Return the run of lines below that opens with the line containing "op2 kind_b andb (op1 kind_b (fun x => Num.eqb x NInf)" and closes with the line containing "sh)) (seq 0 n)", keeping each one exact.

Source data
-- Opening Marker --
(** the setter of [bounds] *)
Definition bounds_setter (self : Leaf) (value : bounds_arg) : result Leaf :=
  match value with
  | BoundsNone => Ok (save_bounds self None)
  | _ =>
  _ <- raise_if (negb (isinstance_list value)
                 || negb (Nat.eqb (List.length (seq_items value)) 2))
         BoundsNotListOfTwo ;;
  let lower := nth 0 (seq_items value) BNone in
  let upper := nth 1 (seq_items value) BNone in
  _ <- raise_if (is_none lower && negb (is_none upper)) UpperWithoutLower ;;
  _ <- raise_if (negb (is_none lower) && is_none upper) LowerWithoutUpper ;;
  let is_lower_scalar := isscalar lower in
  let is_upper_scalar := isscalar upper in
  let is_lower_array := is_ndarray lower in
  let is_upper_array := is_ndarray upper in
  _ <- raise_if
         (negb ((is_lower_scalar && is_upper_scalar)
                || (is_lower_scalar && is_upper_array
                    && bound_shape_is upper (_shape self))
                || (is_upper_scalar && is_lower_array
                    && bound_shape_is lower (_shape self))
                || (is_lower_array && is_upper_array
                    && bound_shape_is lower (_shape self)
                    && bound_shape_is upper (_shape self))))
         BoundsScalarsOrArrays ;;
  let lower_bounds := as_operand lower in
  let upper_bounds := as_operand upper in
  _ <- raise_if (any (op2 kind_b ltb upper_bounds lower_bounds))
         UpperLessThanLower ;;
  _ <- match lower_bounds, upper_bounds with
       | Scalar lo, Scalar up =>
           _ <- raise_if (Num.eqb lo NInf && Num.eqb up NInf) NegInfNotFeasible ;;
           _ <- raise_if (Num.eqb lo PInf && Num.eqb up PInf) PosInfNotFeasible ;;
           raise_if (bool_eq_num (isnan lo) NaN || bool_eq_num (isnan up) NaN)
             NanNotFeasible
       | _, _ => Ok tt
       end ;;
  lower_bounds <-
    (if is_lower_scalar then
       let lower_bounds := np_full (_shape self) lower_bounds in
       _ <- raise_if (bool_eq_num (any (np_isnan lower_bounds)) NaN
                      || any (np_isnan upper_bounds))
              NanNotFeasible ;;
       Ok lower_bounds
     else Ok lower_bounds) ;;
  upper_bounds <-
    (if is_upper_scalar then
       let upper_bounds := np_full (_shape self) upper_bounds in
       _ <- raise_if (bool_eq_num (any (np_isnan upper_bounds)) NaN
                      || any (np_isnan lower_bounds))
              NanNotFeasible ;;
       Ok upper_bounds
     else Ok upper_bounds) ;;
  _ <- raise_if (is_lower_array && is_upper_array
                 && (any (np_isnan lower_bounds) || any (np_isnan upper_bounds)))
         NanNotFeasible ;;
  let negative_inf_conflict_mask :=
    op2 kind_b andb (op1 kind_b (fun x => Num.eqb x NInf) lower_bounds)
                    (op1 kind_b (fun x => Num.eqb x NInf) upper_bounds) in
  let positive_inf_conflict_mask :=
    op2 kind_b andb (op1 kind_b (fun x => Num.eqb x PInf) lower_bounds)
                    (op1 kind_b (fun x => Num.eqb x PInf) upper_bounds) in
  _ <- raise_if (any negative_inf_conflict_mask) NegInfNotFeasible ;;
  _ <- raise_if (any positive_inf_conflict_mask) PosInfNotFeasible ;;
  Ok (save_bounds self (Some (lower_bounds, upper_bounds)))
  end.

(** *** [__init__] *)

(** [len(shape) > 2] and the test of every dimension; [tuple(np.int32(d)
    for d in shape)] *)
Definition init_shape (shape : shape_arg) : result shape_t :=
  shape <- match shape with
           | ShapeInt n => Ok [n]
           | ShapeTuple l =>
               _ <- raise_if (Nat.ltb 2 (List.length l)) DimensionGreaterThan2 ;;
               Ok l
           end ;;
  _ <- raise_if (existsb (fun d => (d <=? 0)%Z) shape) InvalidDimensions ;;
  Ok (map Z.to_nat shape).

(** the order of Python on tuples of integers *)
Fixpoint tuple_ltb (a b : list nat) : bool :=
  match a, b with
  | [], [] => false
  | [], _ :: _ => true
  | _ :: _, [] => false
  | x :: a, y :: b => Nat.ltb x y || (Nat.eqb x y && tuple_ltb a b)
  end.

(** [max(a, b)]: the first of the largest *)
Definition tuple_max (a b : list nat) : list nat :=
  if tuple_ltb a b then b else a.

(** [list(np.ndindex(shape))] *)
Fixpoint ndindex (sh : shape_t) : list idx :=
  match sh with
  | [] => [[]]
  | n :: sh => flat_map (fun i => map (cons i) (ndindex sh)) (seq 0 n)
  end.

(** [boolean if not isinstance(boolean, bool) else
    list(np.ndindex(max(shape, (1,))))] under [if boolean], else [[]] *)
Definition flag_idx (flag : bool_or_idx) (sh : shape_t) : list idx :=
  if flag_truth flag then
    match flag with
    | IsIdx l => l
    | IsBool _ => ndindex (tuple_max sh [1])
    end
  else [].

(** [bool(boolean)] *)
Definition bool_of (flag : bool_or_idx) : bool := flag_truth flag.

(** [sum(1 for k, v in self.attributes.items() if v)] *)
Definition count_true (d : attributes_dict) : Z :=
  Z.of_nat (List.length (filter (fun kv => truth (snd kv)) (items d))).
-- Closing Marker --
Final answer –
    op2 kind_b andb (op1 kind_b (fun x => Num.eqb x NInf) lower_bounds)
                    (op1 kind_b (fun x => Num.eqb x NInf) upper_bounds) in
  let positive_inf_conflict_mask :=
    op2 kind_b andb (op1 kind_b (fun x => Num.eqb x PInf) lower_bounds)
                    (op1 kind_b (fun x => Num.eqb x PInf) upper_bounds) in
  _ <- raise_if (any negative_inf_conflict_mask) NegInfNotFeasible ;;
  _ <- raise_if (any positive_inf_conflict_mask) PosInfNotFeasible ;;
  Ok (save_bounds self (Some (lower_bounds, upper_bounds)))
  end.

(** *** [__init__] *)

(** [len(shape) > 2] and the test of every dimension; [tuple(np.int32(d)
    for d in shape)] *)
Definition init_shape (shape : shape_arg) : result shape_t :=
  shape <- match shape with
           | ShapeInt n => Ok [n]
           | ShapeTuple l =>
               _ <- raise_if (Nat.ltb 2 (List.length l)) DimensionGreaterThan2 ;;
               Ok l
           end ;;
  _ <- raise_if (existsb (fun d => (d <=? 0)%Z) shape) InvalidDimensions ;;
  Ok (map Z.to_nat shape).

(** the order of Python on tuples of integers *)
Fixpoint tuple_ltb (a b : list nat) : bool :=
  match a, b with
  | [], [] => false
  | [], _ :: _ => true
  | _ :: _, [] => false
  | x :: a, y :: b => Nat.ltb x y || (Nat.eqb x y && tuple_ltb a b)
  end.

(** [max(a, b)]: the first of the largest *)
Definition tuple_max (a b : list nat) : list nat :=
  if tuple_ltb a b then b else a.

(** [list(np.ndindex(shape))] *)
Fixpoint ndindex (sh : shape_t) : list idx :=
  match sh with
  | [] => [[]]
  | n :: sh => flat_map (fun i => map (cons i) (ndindex sh)) (seq 0 n)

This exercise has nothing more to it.